Attackers disconnect users to intercept the user’s login credentials. By regularly monitoring unexpected disconnections can help you detect the MitM attack proactively.
Never connect your devices with unsecured WiFi. Attackers build fake networks to trick and lure people into connecting. If you use unprotected WiFi, an attacker can access everything you send over that network.
If anything in the browser address bar looks suspicious, double-check it as it might be a DNS hijack. For instance, if you see www.facebo0k.com instead of www.facebook.com.
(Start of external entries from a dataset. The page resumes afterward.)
(** * PortRecon: a shallow embedding of the scanning pipeline

  The development follows the three scripts of the repository:
  - [Scanner]   : scanner.py (nmap range scan with per-target checkpoint),
  - [Checker]   : 2.ollama-checker.py (HTTP liveness check with periodic
                  checkpoint),
  - [ModelList] : 3. ollama-model-list.py (model harvesting).

  Python values are modelled as the code has them: [int] as [Z], [float] as
  IEEE-754 binary64 ([spec_float] with precision 53), [str] as [string],
  lists as [list], [dict]/[set] as [gmap]/[gset] or association lists, and
  exceptions as the [Raise] branch of [result]. *)

From Stdlib Require Import ZArith String Ascii List Lia Bool.
From Stdlib Require Import Decimal DecimalString DecimalZ SpecFloat.
From stdpp Require Import base option list strings gmap.

Local Open Scope Z_scope.

(** ** Python runtime: exceptions and results *)

Module Py.

(** The exception classes the three scripts can meet.  [SystemExit] carries
    what [sys.exit] was given: an exit code and the text printed on stderr
    ([sys.exit("text")] prints the text and exits with code 1). *)
Inductive exn : Type :=
| ValueError (msg : string)
| IndexError
| KeyError (key : string)
| ZeroDivisionError
| OverflowError
| AttributeError (msg : string)
| TypeError (msg : string)
| FileNotFoundError (path : string)
| OSError (msg : string)
| RequestException (msg : string)
| GenericException (msg : string)
| KeyboardInterrupt
| SystemExit (code : Z) (stderr : string).

(** [except Exception] does not catch [KeyboardInterrupt] nor [SystemExit];
    a bare [except:] catches everything. *)
Definition is_Exception (e : exn) : bool :=
  match e with
  | KeyboardInterrupt | SystemExit _ _ => false
  | _ => true
  end.

(** [str(e)] *)
Definition exn_str (e : exn) : string :=
  match e with
  | ValueError m | AttributeError m | TypeError m | OSError m
  | RequestException m | GenericException m => m
  | IndexError => "list index out of range"
  | KeyError k => String "'" (k +:+ "'")
  | ZeroDivisionError => "division by zero"
  | OverflowError => "cannot convert float infinity to integer"
  | FileNotFoundError p => "[Errno 2] No such file or directory: '" +:+ p +:+ "'"
  | KeyboardInterrupt => ""
  | SystemExit _ m => m
  end.

Inductive result (A : Type) : Type :=
| Ok (a : A)
| Raise (e : exn).
Arguments Ok {A} a.
Arguments Raise {A} e.

Definition bind {A B} (m : result A) (k : A -> result B) : result B :=
  match m with
  | Ok a => k a
  | Raise e => Raise e
  end.

#[export] Instance result_ret : MRet result := fun A a => Ok a.
#[export] Instance result_bind : MBind result := fun A B k m => bind m k.

Definition raises {A} (m : result A) : bool :=
  match m with Ok _ => false | Raise _ => true end.

(** *** Strings *)

(** [s.split(sep)] for a one-character separator. *)
Fixpoint split (sep : ascii) (s : string) : list string :=
  match s with
  | EmptyString => [EmptyString]
  | String c rest =>
      if Ascii.eqb c sep then EmptyString :: split sep rest
      else match split sep rest with
           | [] => [String c EmptyString]
           | w :: ws => String c w :: ws
           end
  end.

(** [sep.join(parts)] *)
Fixpoint join (sep : string) (parts : list string) : string :=
  match parts with
  | [] => EmptyString
  | [p] => p
  | p :: ps => p +:+ sep +:+ join sep ps
  end.

(** [needle in hay] on strings. *)
Fixpoint contains (needle hay : string) : bool :=
  String.prefix needle hay ||
  match hay with
  | EmptyString => false
  | String _ rest => contains needle rest
  end.

(** [str(n)] and the [{n}] field of an f-string, for an [int]: its
    decimal text.  CPython 3.11 with its default settings converts an [int]
    of at most 4300 digits and raises [ValueError] beyond; [str_of_int] is
    the text below that limit, and a statement about an integer that may be
    larger says so with [printable]. *)
Definition str_of_int (z : Z) : string :=
  NilZero.string_of_int (Z.to_int z).

Definition int_max_str_digits : Z := 4300.

Definition printable (z : Z) : Prop :=
  - 10 ^ int_max_str_digits < z < 10 ^ int_max_str_digits.

Definition is_space (c : ascii) : bool :=
  let n := nat_of_ascii c in
  ((9 <=? n) && (n <=? 13))%nat || (28 <=? n)%nat && (n <=? 32)%nat.

Fixpoint lstrip (s : string) : string :=
  match s with
  | String c rest => if is_space c then lstrip rest else s
  | EmptyString => EmptyString
  end.

(** Drops trailing white space: the string is rebuilt from the right. *)
Fixpoint rstrip (s : string) : string :=
  match s with
  | EmptyString => EmptyString
  | String c rest =>
      match rstrip rest with
      | EmptyString => if is_space c then EmptyString else String c EmptyString
      | r => String c r
      end
  end.

Definition is_digit (c : ascii) : bool :=
  let n := nat_of_ascii c in ((48 <=? n) && (n <=? 57))%nat.

(** The white space [int()] skips around a literal: tab, line feed,
    vertical tab, form feed, carriage return and space.  The separators 28
    to 31, which [strip()] drops, are no white space for [int()]. *)
Definition is_int_space (c : ascii) : bool :=
  let n := nat_of_ascii c in
  ((9 <=? n) && (n <=? 13))%nat || (n =? 32)%nat.

Fixpoint skip_space (s : string) : string :=
  match s with
  | String c rest => if is_int_space c then skip_space rest else s
  | EmptyString => EmptyString
  end.

Fixpoint drop_space (s : string) : string :=
  match s with
  | EmptyString => EmptyString
  | String c rest =>
      match drop_space rest with
      | EmptyString => if is_int_space c then EmptyString else String c EmptyString
      | r => String c r
      end
  end.

(** The digits of a literal body: decimal digits, with single underscores
    allowed between two digits and nowhere else.  [after_digit] tells
    whether the character before was a digit. *)
Fixpoint digits_of (after_digit : bool) (s : string) : option string :=
  match s with
  | EmptyString => if after_digit then Some EmptyString else None
  | String c rest =>
      if is_digit c then option_map (String c) (digits_of true rest)
      else if Ascii.eqb c "_" then
        (if after_digit then digits_of false rest else None)
      else None
  end.

(** [int(s)]: white space around the literal is skipped, then come an
    optional sign and the digits, with single underscores between digits.
    Two things CPython does are not modelled, and the statements that
    depend on them say so: a digit or a space outside ASCII is accepted by
    [int()] and refused here, and a literal of more than 4300 digits is
    refused by [int()] (the default limit of CPython 3.11) and read here.
    The text of the [ValueError] is given for a literal that [repr] only
    puts between quotes. *)
Definition int_of_str (s : string) : result Z :=
  let t := drop_space (skip_space s) in
  let signed := match t with
                | String "-" r => (true, r)
                | String "+" r => (false, r)
                | _ => (false, t)
                end in
  match digits_of false (snd signed) ≫= NilZero.uint_of_string with
  | Some d =>
      let n := Z.of_N (N.of_uint d) in
      Ok (if fst signed then - n else n)
  | None => Raise (ValueError ("invalid literal for int() with base 10: '" +:+ s +:+ "'"))
  end.

(** [list(map(f, xs))] for a fallible [f]: stops at the first exception. *)
Fixpoint map_result {A B} (f : A -> result B) (xs : list A) : result (list B) :=
  match xs with
  | [] => Ok []
  | x :: xs' => y ← f x; ys ← map_result f xs'; Ok (y :: ys)
  end.

(** [xs[i]] for [i >= 0]. *)
Definition index {A} (xs : list A) (i : nat) : result A :=
  match xs !! i with
  | Some x => Ok x
  | None => Raise IndexError
  end.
Attackers also target the email accounts of financial institutions to monitor customer transactions. The attackers then use the bank’s email address and deliver their instructions. Therefore, never blindly follow instructions given in any email, especially those that instruct you to perform any kind of transaction.
Cybercriminals steal browser cookies to gain access to your email address, passwords and other confidential information. So when you visit any website, never accept cookies before reading their complete policy.
Preventing man-in-the-middle attacks needs several steps to be done by users and a combination of verification and encryption methods for applications.
1. Carefully monitoring browser notifications reporting any website as being unsafe.
2. Avoiding public WiFi connections.
3. Log out of applications immediately when you’re not using them.
4. Never use open networks such as hotels, coffee shops, etc., when conducting confidential transactions.
For website owners, protect communication protocols, including HTTPS and TLS, to mitigate attacks by firmly encrypting and authenticating all the transmitted data. It is preferred for applications to use TLS/SSL to secure every page of the website that require user credentials to log in. In addition, it will decrease the chance of cybercriminals stealing session cookies on an unsecured portion of the website.
MitM attacks are a perpetual arms race between network providers and software developers to close the vulnerabilities cybercriminals exploit to execute attacks. Since the number of devices connecting with networks is immensely rising, the opportunities for cybercriminals are significantly increasing to use MitM techniques.
The best way to reduce the damage caused by MitM attacks is to embrace the software development life cycle. Modern techniques such as manual penetration testing and static code analysis can detect potential security flaws. Moreover, stay informed and ensure that your devices are properly secured.